## WORK REQUEST
Within the material below, how many lines include "zlen"? Answer with the count only.

## MATERIAL FOR THIS EXERCISE
────────────────────────────────────────

(* ===== verification/RrlConns.v ===== *)
(** * [bench/cmd/rrlexp]: a UDP, TCP or DoT client with all its sockets

    [runUDP] and [runStream] of [client.go] once their sockets are open: a writer
    and a reader for each, all counting in one [stats], in any interleaving of
    their turns.  What one turn does is [udp_send], [tcp_send], [udp_read] or
    [tcp_read] of [RrlClient]; here are the goroutines' ends, the client's and
    what the sockets share. *)

From S2P Require Import Prelude GoStrings GoFloat DnsWire Framing RrlMock NetAddr RrlArms RrlStats RrlClient RrlPace.

(** ** The machine *)

(** A socket: the index its writer names queries with, the number the writer has
    reached, the tracker both goroutines use, and whether each still runs. *)
Record socket : Type := mkSocket {
  k_idx : Z; k_seq : Z; k_tr : tracker; k_writing : bool; k_reading : bool
}.

(** A client: its counters, its sockets, whether it was told to stop, and the
    queries it has written, by index and number. *)
Record conns : Type := mkConns {
  cs_st : stats; cs_socks : list socket; cs_stopped : bool; cs_asked : list (Z * Z)
}.

Inductive conns_event : Type :=
  | Sends (i : nat) (now : time) (written : option Z)    (** one call of the writer's send *)
  | PaceEnds (i : nat)
  | Receives (i : nat) (msg : bytes) (now : time)
  | ReadEnds (i : nat) (how : option stream_end)         (** [None]: in the body of a message *)
  | Stops.

(** A socket's two goroutines as they start. *)
Definition new_socket (track : bool) (idx : Z) : socket := mkSocket idx 0 (newTracker track) true true.

(** [runUDP], all its sockets open. *)
Definition udp_start (c : clientSpec) (track : bool) : conns :=
  mkConns stats0 (map (fun i => new_socket track (Z.of_nat i)) (seq 0 (Z.to_nat (sockets c)))) false [].

(** [runStream]'s loop over its dials, the next of them the [i]-th. *)
Fixpoint opened (track : bool) (i : Z) (dials : list bool) : list socket :=
  match dials with
  | [] => []
  | ok :: rest => (if ok then [new_socket track i] else []) ++ opened track (i + 1) rest
  end.

(** [runStream]: [None] where no connection could be had. *)
Definition stream_start (track : bool) (dials : list bool) : option conns :=
  match runStream dials stats0 with
  | None => None
  | Some (_, s) => Some (mkConns s (opened track 0 dials) false [])
  end.

(** A client of [c] as its goroutines start, over what its dials met. *)
Definition conns_start (stream : bool) (c : clientSpec) (track : bool) (dials : list bool) : option conns :=
  if stream then stream_start track dials else Some (udp_start c track).

Section client.
Context (stream : bool) (c : clientSpec) (tag : string).

(** What a goroutine of the socket works on. *)
Definition sock_of (s : conns) (k : socket) : sock := mkSock (k_seq k) (cs_st s) (k_tr k).

Definition put_socket (s : conns) (i : nat) (st' : stats) (k : socket) (asked : list (Z * Z)) : conns :=
  mkConns st' (<[i := k]> (cs_socks s)) (cs_stopped s) (cs_asked s ++ asked).

(** The writer's send, which ends the writer when it fails. *)
Definition sends (s : conns) (i : nat) (k : socket) (now : time) (written : option Z) : conns :=
  let '(ok, s') :=
    if stream then tcp_send c (k_idx k) tag now (bool_decide (is_Some written)) (sock_of s k)
    else udp_send c (k_idx k) tag now written (sock_of s k) in
  put_socket s i (st s') (mkSocket (k_idx k) (seq_ s') (tr s') ok (k_reading k))
    (if ok then [(k_idx k, seq_ s')] else []).

Definition receives (s : conns) (i : nat) (k : socket) (msg : bytes) (now : time) : conns :=
  let s' := if stream then tcp_read msg now (sock_of s k) else udp_read msg now (sock_of s k) in
  put_socket s i (st s') (mkSocket (k_idx k) (k_seq k) (tr s') (k_writing k) (k_reading k)) [].

(** The end of a reader: a stream that ended by itself in front of a message is
    counted, a socket that was closed is not. *)
Definition read_ends (s : conns) (i : nat) (k : socket) (how : option stream_end) : conns :=
  let st' := match how with
             | Some e => if stream && isClose e && negb (cs_stopped s) then upd (cs_st s) (Closed 1) else cs_st s
             | None => cs_st s
             end in
  put_socket s i st' (mkSocket (k_idx k) (k_seq k) (k_tr k) (k_writing k) false) [].

Definition on_socket (s : conns) (i : nat) (running : socket -> bool) (f : socket -> conns) : option conns :=
  match cs_socks s !! i with
  | Some k => if running k then Some (f k) else None
  | None => None
  end.

Definition conns_step (s : conns) (e : conns_event) : option conns :=
  match e with
  | Sends i now written => on_socket s i k_writing (fun k => sends s i k now written)
  | PaceEnds i =>
      on_socket s i k_writing (fun k =>
        put_socket s i (cs_st s) (mkSocket (k_idx k) (k_seq k) (k_tr k) false (k_reading k)) [])
  | Receives i msg now => on_socket s i k_reading (fun k => receives s i k msg now)
  | ReadEnds i how => on_socket s i k_reading (fun k => read_ends s i k how)
  | Stops => Some (mkConns (cs_st s) (cs_socks s) true (cs_asked s))
  end.

Fixpoint conns_run (s : conns) (es : list conns_event) : option conns :=
  match es with
  | [] => Some s
  | e :: es => match conns_step s e with Some s => conns_run s es | None => None end
  end.
End client.

(** What the function the client returns waits for: it closes the sockets, which
    ends the readers, and waits for every goroutine. *)
Definition conns_done (s : conns) : Prop :=
  cs_stopped s = true /\ Forall (fun k => k_writing k = false /\ k_reading k = false) (cs_socks s).

Example conns_ex :
  let c := client [Transport "tcp"; Sockets 3] in
  let run es := option_map (fun s => (cs_st s, cs_asked s))
    (match stream_start true [true; false; true] with Some s => conns_run true c "vic" s es | None => None end) in
  run [Sends 1 5 (Some 0); Sends 0 6 (Some 0); Sends 1 7 None; ReadEnds 1 (Some CleanEOF); Stops; ReadEnds 0 (Some CleanEOF)]
    = Some (upd (upd (upd (upd (upd (upd stats0 (Failed 1)) (Offered 1)) (BytesOut 48)) (Offered 1)) (BytesOut 48)) (Closed 1),
            [(2, 1); (0, 1)]) /\
  run [Sends 1 7 None; Sends 1 8 (Some 0)] = None.
Proof. vm_compute. done. Qed.

(** ** What the counters come to *)

(** The replies filed by a client that tracks, or does not, what it asks. *)
Record reply_sums (track : bool) (s : stats) : Prop := {
  rs_parts : replies s = full s + truncated s + badRcode s;
  rs_rcodes : msum (rcodes s) = replies s;
  rs_lat : latLen s <= full s;
  rs_untracked : track = false -> lat s = []
}.

(** A client of sockets counts nothing else. *)
Definition socket_sums (track : bool) (s : stats) : Prop :=
  reply_sums track s /\ refused s = 0 /\ dials s = 0 /\ statuses s = ∅.

(** Queries a tracker still waits for. *)
Definition pending (t : tracker) : Z := Z.of_nat (size (sent t)).

Lemma put_pending t q now : tr_on (put t q now) = tr_on t /\ pending (put t q now) <= pending t + 1.
Proof.
  unfold put, pending. destruct (tr_on t) eqn:E; simpl; [|split; [done|lia]]. split; [done|].
  rewrite map_size_insert. destruct (sent t !! q); unfold id; lia.
Qed.

Lemma took_pending t q now :
  let '(d, t') := took t q now in
  tr_on t' = tr_on t /\ zlen (option_list d) + pending t' <= pending t /\ (tr_on t = false -> d = None).
Proof.
  unfold took, pending, zlen. destruct (tr_on t) eqn:E; cbn [negb]; [|split_and!; [done|simpl; lia|done]].
  destruct (sent t !! q) as [x|] eqn:Ex; cbn [tr_on sent option_list length]; (split_and!; [done| |done]).
  - assert (size (sent t) <> 0)%nat by (intros H%map_size_empty_inv; rewrite H, lookup_empty in Ex; done).
    rewrite map_size_delete_Some by done. simpl. lia.
  - rewrite map_size_delete_None by done. simpl. lia.
Qed.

────────────────────────────────────────

## RESULT OF THE EXERCISE
2